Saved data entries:
<<<<

Definition db : database := {|
  pokemon := [
    Build_pokemon_row 25 "pikachu" 25 1;
    Build_pokemon_row 26 "raichu" 26 1;
    Build_pokemon_row 94 "gengar" 94 1;
    Build_pokemon_row 133 "eevee" 133 1;
    Build_pokemon_row 172 "pichu" 172 1;
    Build_pokemon_row 201 "unown" 201 1;
    Build_pokemon_row 386 "deoxys-normal" 386 1;
    Build_pokemon_row 10001 "deoxys-attack" 386 0;
    Build_pokemon_row 9001 "missingno" 9001 1 ];
  pokemon_forms := [
    Build_pokemon_forms_row 25 25;
    Build_pokemon_forms_row 26 26;
    Build_pokemon_forms_row 94 94;
    Build_pokemon_forms_row 133 133;
    Build_pokemon_forms_row 172 172;
    Build_pokemon_forms_row 201 201;
    Build_pokemon_forms_row 10002 201;
    Build_pokemon_forms_row 386 386;
    Build_pokemon_forms_row 10031 10001;
    Build_pokemon_forms_row 9001 9001 ];
  pokemon_form_names := [
    Build_pokemon_form_names_row 201 9 None;
    Build_pokemon_form_names_row 10002 9 None;
    Build_pokemon_form_names_row 386 9 (Some "Deoxys Normal Forme");
    Build_pokemon_form_names_row 10031 9 (Some "Deoxys Attack Forme") ];
  pokemon_species := [
    Build_pokemon_species_row 25 "pikachu" (Some 172) (Some 10)
      (Some 2) (Some 190) (Some 70) (Some 1);
    Build_pokemon_species_row 26 "raichu" (Some 25) (Some 10)
      (Some 2) (Some 75) (Some 70) (Some 1);
    Build_pokemon_species_row 93 "haunter" (Some 92) (Some 40)
      (Some 4) (Some 90) (Some 70) (Some 1);
    Build_pokemon_species_row 94 "gengar" (Some 93) (Some 40)
      (Some 4) (Some 45) (Some 70) (Some 1);
    Build_pokemon_species_row 133 "eevee" None (Some 67)
      (Some 2) (Some 45) (Some 70) (Some 1);
    Build_pokemon_species_row 172 "pichu" None (Some 10)
      (Some 2) (Some 190) (Some 70) (Some 2);
    Build_pokemon_species_row 201 "unown" None (Some 101)
      (Some 2) (Some 225) (Some 70) (Some 2);
    Build_pokemon_species_row 386 "deoxys" None (Some 202)
      (Some 1) (Some 3) (Some 0) (Some 3);
    Build_pokemon_species_row 9001 "missingno" None None
      None None None None ];
  pokemon_species_names := [
    Build_pokemon_species_names_row 25 9 "Pikachu";
    Build_pokemon_species_names_row 25 1 "Pikachuu";
    Build_pokemon_species_names_row 26 9 "Raichu";
    Build_pokemon_species_names_row 93 9 "Haunter";
    Build_pokemon_species_names_row 94 9 "Gengar";
    Build_pokemon_species_names_row 133 9 "Eevee";
    Build_pokemon_species_names_row 172 9 "Pichu";
    Build_pokemon_species_names_row 201 9 "Unown";
    Build_pokemon_species_names_row 386 9 "Deoxys";
    Build_pokemon_species_names_row 9001 1 "Ketsuban" ];
  pokemon_species_flavor_text := [
    Build_pokemon_species_flavor_text_row 25 1 9
      ("When several of these Pokemon gather," +:+ LF
       +:+ "their electricity could build" +:+ FF +:+ "and cause storms.");
    Build_pokemon_species_flavor_text_row 25 17 9
      ("It occasionally uses an electric" +:+ LF
       +:+ "shock to recharge a fellow Pikachu" +:+ LF
       +:+ "that is in a weakened state.");
    Build_pokemon_species_flavor_text_row 26 17 9
      ("Its tail discharges electricity" +:+ LF +:+ "into the ground.") ];
  types := [
    Build_types_row 1 "normal"; Build_types_row 2 "fighting";
    Build_types_row 3 "flying"; Build_types_row 4 "poison";
    Build_types_row 5 "ground";
    Build_types_row 7 "bug"; Build_types_row 8 "ghost";
    Build_types_row 9 "steel"; Build_types_row 13 "electric";
    Build_types_row 14 "psychic"; Build_types_row 17 "dark";
    Build_types_row 10002 "shadow" ];
  type_names := [
    Build_type_names_row 1 9 "Normal"; Build_type_names_row 2 9 "Fighting";
    Build_type_names_row 3 9 "Flying"; Build_type_names_row 4 9 "Poison";
    Build_type_names_row 5 9 "Ground";
    Build_type_names_row 7 9 "Bug"; Build_type_names_row 8 9 "Ghost";
    Build_type_names_row 9 9 "Steel"; Build_type_names_row 13 9 "Electric";
    Build_type_names_row 14 9 "Psychic"; Build_type_names_row 17 9 "Dark";
    Build_type_names_row 13 5 "Electrik" ];
  type_efficacy := [
    Build_type_efficacy_row 1 13 100;
    Build_type_efficacy_row 3 13 50;
    Build_type_efficacy_row 5 13 200;
    Build_type_efficacy_row 9 13 50;
    Build_type_efficacy_row 13 13 50;
    Build_type_efficacy_row 2 14 50;
    Build_type_efficacy_row 7 14 200;
    Build_type_efficacy_row 8 14 200;
    Build_type_efficacy_row 14 14 50;
    Build_type_efficacy_row 17 14 200;
    Build_type_efficacy_row 1 8 0;
    Build_type_efficacy_row 2 8 0;
    Build_type_efficacy_row 4 8 50;
    Build_type_efficacy_row 7 8 50;
    Build_type_efficacy_row 8 8 200;
    Build_type_efficacy_row 17 8 200;
    Build_type_efficacy_row 2 4 50;
    Build_type_efficacy_row 4 4 50;
    Build_type_efficacy_row 5 4 200;
    Build_type_efficacy_row 7 4 50;
    Build_type_efficacy_row 14 4 200;
    Build_type_efficacy_row 2 1 200;
    Build_type_efficacy_row 8 1 0;
    Build_type_efficacy_row 10002 1 200 ];
  pokemon_types := [
    Build_pokemon_types_row 25 13 1; Build_pokemon_types_row 26 13 1;
    Build_pokemon_types_row 94 4 2; Build_pokemon_types_row 94 8 1;
    Build_pokemon_types_row 133 1 1;
    Build_pokemon_types_row 172 13 1; Build_pokemon_types_row 201 14 1;
    Build_pokemon_types_row 386 14 1; Build_pokemon_types_row 10001 14 1;
    Build_pokemon_types_row 9001 1 1 ];
  stats := [
    Build_stats_row 1 "hp"; Build_stats_row 2 "attack";
    Build_stats_row 3 "defense"; Build_stats_row 4 "special-attack";
    Build_stats_row 5 "special-defense"; Build_stats_row 6 "speed" ];
  stat_names := [
    Build_stat_names_row 1 9 "HP"; Build_stat_names_row 2 9 "Attack";
    Build_stat_names_row 3 9 "Defense";
    Build_stat_names_row 4 9 "Special Attack";
    Build_stat_names_row 5 9 "Special Defense";
    Build_stat_names_row 6 9 "Speed" ];
  pokemon_stats := [
    Build_pokemon_stats_row 25 1 35; Build_pokemon_stats_row 25 2 55;
    Build_pokemon_stats_row 25 3 30; Build_pokemon_stats_row 25 4 50;
    Build_pokemon_stats_row 25 5 40; Build_pokemon_stats_row 25 6 90;
    Build_pokemon_stats_row 26 1 60; Build_pokemon_stats_row 26 2 90;
    Build_pokemon_stats_row 26 3 55; Build_pokemon_stats_row 26 4 90;
    Build_pokemon_stats_row 26 5 80; Build_pokemon_stats_row 26 6 100;
    Build_pokemon_stats_row 94 1 60; Build_pokemon_stats_row 94 2 65;
    Build_pokemon_stats_row 94 3 60; Build_pokemon_stats_row 94 4 130;
    Build_pokemon_stats_row 94 5 75; Build_pokemon_stats_row 94 6 110;
    Build_pokemon_stats_row 133 1 55; Build_pokemon_stats_row 133 2 55;
    Build_pokemon_stats_row 133 3 50; Build_pokemon_stats_row 133 4 45;
    Build_pokemon_stats_row 133 5 65; Build_pokemon_stats_row 133 6 55;
    Build_pokemon_stats_row 172 1 20; Build_pokemon_stats_row 172 2 40;
    Build_pokemon_stats_row 172 3 15; Build_pokemon_stats_row 172 4 35;
    Build_pokemon_stats_row 172 5 35; Build_pokemon_stats_row 172 6 60;
    Build_pokemon_stats_row 201 1 48; Build_pokemon_stats_row 201 2 72;
    Build_pokemon_stats_row 201 3 48; Build_pokemon_stats_row 201 4 72;
    Build_pokemon_stats_row 201 5 48; Build_pokemon_stats_row 201 6 48;
    Build_pokemon_stats_row 386 1 50; Build_pokemon_stats_row 386 2 150;
    Build_pokemon_stats_row 386 3 50; Build_pokemon_stats_row 386 4 150;
    Build_pokemon_stats_row 386 5 50; Build_pokemon_stats_row 386 6 150;
    Build_pokemon_stats_row 10001 1 50; Build_pokemon_stats_row 10001 2 180;
    Build_pokemon_stats_row 10001 3 20; Build_pokemon_stats_row 10001 4 180;
    Build_pokemon_stats_row 10001 5 20; Build_pokemon_stats_row 10001 6 150;
    Build_pokemon_stats_row 9001 1 33; Build_pokemon_stats_row 9001 2 136;
    Build_pokemon_stats_row 9001 3 0; Build_pokemon_stats_row 9001 4 6;
    Build_pokemon_stats_row 9001 5 6; Build_pokemon_stats_row 9001 6 29 ];
  abilities := [
    Build_abilities_row 9 "static"; Build_abilities_row 26 "levitate";
    Build_abilities_row 31 "lightning-rod";
    Build_abilities_row 46 "pressure" ];
  ability_names := [
    Build_ability_names_row 9 9 "Static";
    Build_ability_names_row 26 9 "Levitate";
    Build_ability_names_row 31 9 "Lightning Rod";
    Build_ability_names_row 46 9 "Pressure" ];
  ability_flavor_text := [
    Build_ability_flavor_text_row 9 5 9
      (Some ("Paralyzes on contact."));
    Build_ability_flavor_text_row 9 11 9
      (Some ("Contact with the Pokemon" +:+ LF +:+ "may cause paralysis."));
    Build_ability_flavor_text_row 26 11 9
      (Some ("Gives full immunity to all" +:+ LF +:+ "Ground-type moves."));
    Build_ability_flavor_text_row 46 11 9 None ];
  pokemon_abilities := [
    Build_pokemon_abilities_row 25 31 1 3;
    Build_pokemon_abilities_row 25 9 0 1;
    Build_pokemon_abilities_row 26 9 0 1;
    Build_pokemon_abilities_row 94 26 0 1;
    Build_pokemon_abilities_row 172 9 0 1;
    Build_pokemon_abilities_row 201 26 0 1;
    Build_pokemon_abilities_row 386 46 0 1;
    Build_pokemon_abilities_row 10001 46 0 1 ];
  growth_rates := [
    Build_growth_rates_row 1 "slow"; Build_growth_rates_row 2 "medium";
    Build_growth_rates_row 4 "medium-slow" ];
  growth_rate_prose := [
    Build_growth_rate_prose_row 2 9 (Some "medium");
    Build_growth_rate_prose_row 1 5 (Some "lente") ];
  generations := [
    Build_generations_row 1 (Some 1); Build_generations_row 2 (Some 2);
    Build_generations_row 3 None ];
  generation_names := [
    Build_generation_names_row 1 9 "Generation I";
    Build_generation_names_row 2 9 "Generation II";
    Build_generation_names_row 3 9 "Generation III" ];
  regions := [ Build_regions_row 1; Build_regions_row 2 ];
  region_names := [
    Build_region_names_row 1 9 "Kanto"; Build_region_names_row 2 9 "Johto" ];
  pokemon_evolution := [
    Build_pokemon_evolution_row 25 (Some 1) None None None None
      (Some 220) None;
    Build_pokemon_evolution_row 26 (Some 3) (Some 83) None None None
      None None;
    Build_pokemon_evolution_row 94 (Some 2) None None None None
      None None ];
  evolution_triggers := [
    Build_evolution_triggers_row 1 "level-up";
    Build_evolution_triggers_row 2 "trade";
    Build_evolution_triggers_row 3 "use-item" ];
  items := [ Build_items_row 83 ];
  item_names := [ Build_item_names_row 83 9 "Thunder Stone" ];
  moves := [
    Build_moves_row 39 "tail-whip" (Some 1) (Some 1) (Some 20)
      None (Some 100) (Some 30);
    Build_moves_row 45 "growl" (Some 1) (Some 1) (Some 19)
      None (Some 100) (Some 40);
    Build_moves_row 84 "thunder-shock" (Some 13) (Some 3) (Some 7)
      (Some 40) (Some 100) (Some 30);
    Build_moves_row 85 "thunderbolt" (Some 13) (Some 3) (Some 7)
      (Some 95) (Some 100) (Some 15);
    Build_moves_row 86 "thunder-wave" (Some 13) (Some 1) (Some 68)
      None (Some 100) (Some 20);
    Build_moves_row 98 "quick-attack" (Some 1) (Some 2) (Some 104)
      (Some 40) (Some 100) (Some 30);
    Build_moves_row 344 "volt-tackle" (Some 13) (Some 2) (Some 263)
      (Some 120) (Some 100) (Some 15) ];
  move_names := [
    Build_move_names_row 39 9 (Some "Tail Whip");
    Build_move_names_row 45 9 (Some "Growl");
    Build_move_names_row 84 9 (Some "ThunderShock");
    Build_move_names_row 85 9 (Some "Thunderbolt");
    Build_move_names_row 86 9 (Some "Thunder Wave") ];
  move_damage_classes := [
    Build_move_damage_classes_row 1 "status";
    Build_move_damage_classes_row 2 "physical";
    Build_move_damage_classes_row 3 "special" ];
  move_damage_class_prose := [
    Build_move_damage_class_prose_row 1 9 "status";
    Build_move_damage_class_prose_row 2 9 "physical";
    Build_move_damage_class_prose_row 3 9 "special" ];
  move_effect_prose := [
    Build_move_effect_prose_row 7 9
      (Some ("Has a 10% chance to" +:+ LF +:+ "paralyze the target."));
    Build_move_effect_prose_row 19 9
      (Some "Lowers the target's Attack by one stage.");
    Build_move_effect_prose_row 20 9
      (Some "Lowers the target's Defense by one stage.");
    Build_move_effect_prose_row 68 9 (Some "Paralyzes the target.");
    Build_move_effect_prose_row 104 9 None ];
  pokemon_moves := [
    Build_pokemon_moves_row 25 11 98 1 13;
    Build_pokemon_moves_row 25 11 86 1 10;
    Build_pokemon_moves_row 25 11 84 1 1;
    Build_pokemon_moves_row 25 11 45 1 1;
    Build_pokemon_moves_row 25 11 39 1 5;
    Build_pokemon_moves_row 25 11 85 4 0;
    Build_pokemon_moves_row 25 11 344 2 0;
    Build_pokemon_moves_row 25 1 85 1 26;
    Build_pokemon_moves_row 26 11 84 1 1;
    Build_pokemon_moves_row 26 11 39 1 1 ];
  pokemon_egg_groups := [
    Build_pokemon_egg_groups_row 25 6; Build_pokemon_egg_groups_row 25 5;
    Build_pokemon_egg_groups_row 26 5; Build_pokemon_egg_groups_row 26 6 ];
  egg_group_prose := [
    Build_egg_group_prose_row 5 9 "Field";
    Build_egg_group_prose_row 6 9 "Fairy" ];
  encounters := [
    Build_encounters_row 1 321 25;
    Build_encounters_row 2 321 25;
    Build_encounters_row 1 330 25;
    Build_encounters_row 15 321 25;
    Build_encounters_row 15 322 25;
    Build_encounters_row 15 330 25;
    Build_encounters_row 15 340 25;
    Build_encounters_row 15 341 25;
    Build_encounters_row 15 342 25;
    Build_encounters_row 15 343 25;
    Build_encounters_row 15 321 25;
    Build_encounters_row 1 330 26 ];
  location_areas := [
    Build_location_areas_row 321 155; Build_location_areas_row 322 155;
    Build_location_areas_row 330 158; Build_location_areas_row 340 160;
    Build_location_areas_row 341 161; Build_location_areas_row 342 162;
    Build_location_areas_row 343 163 ];
  locations := [
    Build_locations_row 155; Build_locations_row 158;
    Build_locations_row 160; Build_locations_row 161;
    Build_locations_row 162; Build_locations_row 163 ];
  location_names := [
    Build_location_names_row 155 9 "Viridian Forest";
    Build_location_names_row 158 9 "Power Plant";
    Build_location_names_row 160 9 "Route 2";
    Build_location_names_row 161 9 "Safari Zone";
    Build_location_names_row 162 9 "Trophy Garden";
    Build_location_names_row 163 9 "Cerulean Cave" ];
  versions := [
    Build_versions_row 1; Build_versions_row 2; Build_versions_row 15 ];
  version_names := [
    Build_version_names_row 1 9 "Red"; Build_version_names_row 2 9 "Blue";
    Build_version_names_row 15 9 "HeartGold" ] |}.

>>>>

What to produce: Across all the records, find the lines containing the word "status" and reproduce each one.

Finished task:
    Build_move_damage_classes_row 1 "status";
    Build_move_damage_class_prose_row 1 9 "status";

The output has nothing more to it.